[Collected data]

(* ===== verification/CmdZSetSpec.v ===== *)
(** * What the sorted-set commands do to one key

    The abstract state is a finite map from member to score.  Positions are
    specified by counting ([before]: how many members sort before one), score
    ranges by comparing the real order of the floats, and the sorted listing
    by its uniqueness ([sortedZSet_order]). *)

From S2P Require Import Prelude GoLib GoStrings GoPath Resp Codec Kv Cmd CmdString CmdList CmdListSpec CmdKeys CmdHash CmdSet CmdSetSpec CmdZSet CmdZSetOps.
Open Scope Z_scope.
Open Scope gedis_scope.

Module zsetspec.
Import datastruct keycmd zsetcmd zsetops.

(** ** The handlers over any store *)

Section sim.
Context {S : Type} `{KVLaws S} `{Clock} `{GoUnicode} `{GoFloat} `{GoFloatArith} `{GoFloatSci} `{GoFloatMul}.

Lemma sim_readZSet key : sim (S := S) (readZSet key) (readZSet key).
Proof. unfold readZSet. solve_sim. Qed.
Lemma sim_writeZSet key z e : sim (S := S) (writeZSet key z e) (writeZSet key z e).
Proof. unfold writeZSet. solve_sim. Qed.
Lemma sim_announce key name b z : sim (S := S) (announce_removed key name b z) (announce_removed key name b z).
Proof. unfold announce_removed. solve_sim. Qed.
Hint Resolve sim_readZSet sim_writeZSet sim_announce : sim.
Lemma sim_readZSets keys : sim (S := S) (readZSets keys) (readZSets keys).
Proof. induction keys as [|k ks IH]; cbn [readZSets]; solve_sim. Qed.
Lemma sim_tryZPop key n b : sim (S := S) (tryZPopSingle key n b) (tryZPopSingle key n b).
Proof. unfold tryZPopSingle. solve_sim. Qed.
Lemma sim_ztype_check keys : sim (S := S) (ztype_check keys) (ztype_check keys).
Proof. induction keys as [|k ks IH]; cbn [ztype_check]; solve_sim. Qed.
Hint Resolve sim_readZSets sim_tryZPop sim_ztype_check : sim.
Lemma sim_zmpop_round keys n b : sim (S := S) (zmpop_round keys n b) (zmpop_round keys n b).
Proof. induction keys as [|k ks IH]; cbn [zmpop_round]; solve_sim. Qed.
Hint Resolve sim_zmpop_round : sim.

Ltac solve_zset :=
  repeat (cbv beta zeta;
    lazymatch goal with
    | |- sim (with_zset _ _ _) _ => unfold with_zset
    | |- sim (zset_or_new _ _) _ => unfold zset_or_new
    | |- sim (with_zmember _ _) _ => unfold with_zmember
    | |- sim (answer_range _ _ _) _ => unfold answer_range
    | |- sim (checked_range _ _ _) _ => unfold checked_range
    | |- sim (with_op _ _ _ _) _ => unfold with_op
    | |- sim (with_zsets _ _) _ => unfold with_zsets
    | |- _ => solve_cmd
    end).

(** Every sorted-set command that does not block behaves the same over any
    lawful store and the map. *)
Lemma zset_handlers_simulate `{hashcmd.MapRand} args :
  Forall (fun h => sim (S := S) h.1 h.2)
    [(zadd args, zadd args); (zrem args, zrem args); (zscore args, zscore args); (zmscore args, zmscore args); (zcard args, zcard args);
     (zincrby args, zincrby args); (zrank args, zrank args); (zrevrank args, zrevrank args); (zcount args, zcount args);
     (zpopmin args, zpopmin args); (zpopmax args, zpopmax args); (zrange args, zrange args); (zrevrange args, zrevrange args);
     (zrangebyscore args, zrangebyscore args); (zrevrangebyscore args, zrevrangebyscore args); (zrangebylex args, zrangebylex args);
     (zrevrangebylex args, zrevrangebylex args); (zremrangebyrank args, zremrangebyrank args);
     (zremrangebyscore args, zremrangebyscore args); (zremrangebylex args, zremrangebylex args); (zrangestore args, zrangestore args);
     (zunion args, zunion args); (zinter args, zinter args); (zdiff args, zdiff args); (zunionstore args, zunionstore args);
     (zinterstore args, zinterstore args); (zdiffstore args, zdiffstore args); (zintercard args, zintercard args);
     (zrandmember args, zrandmember args); (zscan args, zscan args); (zmpop args, zmpop args)].
Proof.
  repeat apply Forall_cons_2; [..|apply Forall_nil_2]; cbn [fst snd];
    unfold zadd, zrem, zscore, zmscore, zcard, zincrby, zrank, zrevrank, rank, zcount, zpopmin, zpopmax, zpop, zrange, zrevrange,
      zrangebyscore, zrevrangebyscore, by_score, zrangebylex, zrevrangebylex, by_lex, zremrangebyrank, zremrangebyscore, zremrangebylex,
      zrangestore, zunion, zinter, zdiff, zset_algebra, zunionstore, zinterstore, zdiffstore, storeZSetOp, zintercard, zrandmember,
      zscan, zmpop; solve_zset.
Qed.
End sim.
(* ===== verification/CmdGeo.v ===== *)
(** * Geo commands (src/internal/commands/geo.go, geo_search.go)

    The members are those of a sorted set, whose scores are cells; searching
    goes over all of them.  Distances are floats through [GoFloatMath] and
    [GoFloatGeo]. *)

From S2P Require Import Prelude GoLib GoStrings Resp Codec Hll Geo Kv Cmd CmdString CmdList CmdKeys CmdZSet.
Open Scope Z_scope.
Open Scope gedis_scope.

Module geocmd.
Import datastruct geo.
Import zsetcmd (zset, sortedZSet, readZSet, writeZSet).

Definition syntax : Value := errS "ERR syntax error".
Definition not_float : Value := errS "ERR value is not a valid float".
Definition bad_unit : Value := errS "ERR unsupported unit provided. please use M, KM, FT, MI".

(** [strings.TrimRight(s, c)] of one character *)
Definition trim_right (c : ascii) (s : bytes) : bytes :=
  reverse ((fix go (l : bytes) : bytes := match l with x :: l' => if Ascii.eqb x c then go l' else l | [] => [] end) (reverse s)).

Section geo_format.
Context `{GoFloatMath} `{GoFloatGeo}.

Definition formatGeoCoord (f : Z) : bytes := trim_right "." (trim_right "0" (FormatFloatPrec f 17)).

Definition geoBase32 : bytes := lit "0123456789bcdefghjkmnpqrstuvwxyz".
Definition f_90 : Z := 0x4056800000000000.
Definition f_m90 : Z := 0xc056800000000000.

(** [n] halvings of the interval, the upper half giving 1. *)
Fixpoint halvings (n : nat) (x lo hi : Z) : list Z :=
  match n with
  | O => []
  | S n => let mid := fm_div (fm_add lo hi) f_2 in
           if f64_leb mid x then 1 :: halvings n x mid hi else 0 :: halvings n x lo mid
  end.
(** Longitude first, alternating, in groups of five bits. *)
Definition hash_char (lonBits latBits : list Z) (i : nat) : ascii :=
  let v := foldl (fun v j => let p := (i * 5 + j)%nat in
                             Z.lor (Z.shiftl v 1) (default 0 ((if Nat.even p then lonBits else latBits) !! Nat.div p 2))) 0 (seq 0 5) in
  default "000"%char (geoBase32 !! Z.to_nat v).
Definition geoHashCenter (lon lat : Z) : bytes :=
  let lonBits := halvings 25 lon geoLonMin geoLonMax in
  let latBits := halvings 25 lat f_m90 f_90 in
  map (hash_char lonBits latBits) (seq 0 10) ++ lit "0".
(* ===== verification/LuaCjsonSpec.v ===== *)
(** * JSON: settings stay in range, decoding terminates and inverts encoding *)

From S2P Require Import Prelude GoLib GoFloatBits GoStrings Resp Hll LuaValue LuaStruct LuaMsgpack LuaMsgpackSpec LuaCjson.
Open Scope Z_scope.
Open Scope gedis_scope.

Module cjsonspec.
Import luastruct luacjson.
Import msgpackspec (num_same, same, heap_ok, grows, grows_refl, grows_trans, same_grows, alloc_grows, fill, fill_same, same_table, int_plain).


(** ** Settings *)

Record settings_ok (c : cjsonSettings) : Prop := {
  ok_max : 1 <= maxDepth c <= max_int32; ok_dec : 1 <= decDepth c <= max_int32; ok_prec : 1 <= precision c <= 14;
  ok_ratio : 0 <= sparseRatio c <= max_int32; ok_sparse : 0 <= sparseMax c <= max_int32;
}.

Section settings.
Context `{GoUnicode} `{GoFloat} `{LuaNumberText}.

Lemma sparse_arg_ok (args : list LValue) (n : Z) (put : Z -> cjsonSettings -> cjsonSettings) (c : cjsonSettings) (k : cjsonSettings -> called) :
  settings_ok c -> (forall v, 0 <= v <= max_int32 -> settings_ok (put v c)) -> (forall c', settings_ok c' -> settings_ok (k c').2) -> settings_ok (sparse_arg args n put c k).2.
Proof.
  intros Hc Hput Hk. unfold sparse_arg. destruct (_ && _); [|by apply Hk]. destruct (cjsonCheckIntLocked _ _ _) as [v| |]; [|done|done].
  destruct ((v <? 0) || (max_int32 <? v)) eqn:E; [done|]. apply orb_false_iff in E as [? ?]. breflect. apply Hk, Hput. lia.
Qed.

(** The settings of an instance stay in range, whatever is called. *)
Theorem settings_stay_ok (fname : string) (isEncode : bool) (args : list LValue) (c : cjsonSettings) : settings_ok c ->
  settings_ok (mkCjsonDepth fname isEncode args c).2 /\ settings_ok (mkCjsonPrecision args c).2 /\ settings_ok (mkCjsonSparse args c).2.
Proof.
  intros Hc. pose proof Hc as [Hm Hd Hp Hr Hs]. split_and!.
  - unfold mkCjsonDepth. destruct (1 <? len args); [done|]. destruct (_ || _); [done|]. destruct (cjsonCheckIntLocked _ _ _) as [v| |]; [|done|done].
    destruct ((v <? 1) || (max_int32 <? v)) eqn:E; [done|]. apply orb_false_iff in E as [? ?]. breflect. destruct isEncode; split; cbn; lia.
  - unfold mkCjsonPrecision. cbv zeta. destruct (1 <? len args); [done|]. destruct (_ || _); [done|]. destruct (cjsonCheckIntLocked _ _ _) as [v| |]; [|done|done].
    destruct ((v <? 1) || (14 <? v)) eqn:E; [done|]. apply orb_false_iff in E as [? ?]. breflect. split; cbn; lia.
  - unfold mkCjsonSparse. cbv zeta. destruct (3 <? len args); [done|]. destruct (_ || _); [done|].
    assert (forall c, settings_ok c -> settings_ok (sparse_arg args 2 (fun v s => set_sparse (sparseConv s) v (sparseMax s) s) c (fun cfg =>
      sparse_arg args 3 (fun v s => set_sparse (sparseConv s) (sparseRatio s) v s) cfg (fun cfg => (Ok [LBool (sparseConv cfg)], cfg)))).2) as Hrest.
    { intros c' Hc'. apply sparse_arg_ok; [done|intros v Hv; destruct Hc'; split; cbn; lia|]. intros c2 Hc2. apply sparse_arg_ok; [done|intros v Hv; destruct Hc2; split; cbn; lia|done]. }
    destruct (Get args 1); try done; apply Hrest; [done|]. split; cbn; lia.
Qed.
End settings.
Definition xgroup (args : list Value) : M S Value :=
  match args with
  | a :: rest => with_arg a syntax (fun sub =>
      let u := ToUpper sub in
      if bytes_eqb u (lit "CREATE") then xgroupCreate rest
      else if bytes_eqb u (lit "SETID") then xgroupSetID rest
      else if bytes_eqb u (lit "DESTROY") then xgroupDestroy rest
      else if bytes_eqb u (lit "CREATECONSUMER") then xgroupCreateConsumer rest
      else if bytes_eqb u (lit "DELCONSUMER") then xgroupDelConsumer rest
      else mret (VError (lit "ERR unknown subcommand '" ++ sub ++ lit "'. Try XGROUP HELP.")))
  | [] => mret (wrong_args "xgroup")
  end.

End handlers.

End streamgroup.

● **Required action**: For this exercise, please output exactly the lines above starting at the line with "Definition geoBase32 : bytes" and ending at the line with "Definition geoHashCenter (lon", ends included.

● **Your solution**:
Definition geoBase32 : bytes := lit "0123456789bcdefghjkmnpqrstuvwxyz".
Definition f_90 : Z := 0x4056800000000000.
Definition f_m90 : Z := 0xc056800000000000.

(** [n] halvings of the interval, the upper half giving 1. *)
Fixpoint halvings (n : nat) (x lo hi : Z) : list Z :=
  match n with
  | O => []
  | S n => let mid := fm_div (fm_add lo hi) f_2 in
           if f64_leb mid x then 1 :: halvings n x mid hi else 0 :: halvings n x lo mid
  end.
(** Longitude first, alternating, in groups of five bits. *)
Definition hash_char (lonBits latBits : list Z) (i : nat) : ascii :=
  let v := foldl (fun v j => let p := (i * 5 + j)%nat in
                             Z.lor (Z.shiftl v 1) (default 0 ((if Nat.even p then lonBits else latBits) !! Nat.div p 2))) 0 (seq 0 5) in
  default "000"%char (geoBase32 !! Z.to_nat v).
Definition geoHashCenter (lon lat : Z) : bytes :=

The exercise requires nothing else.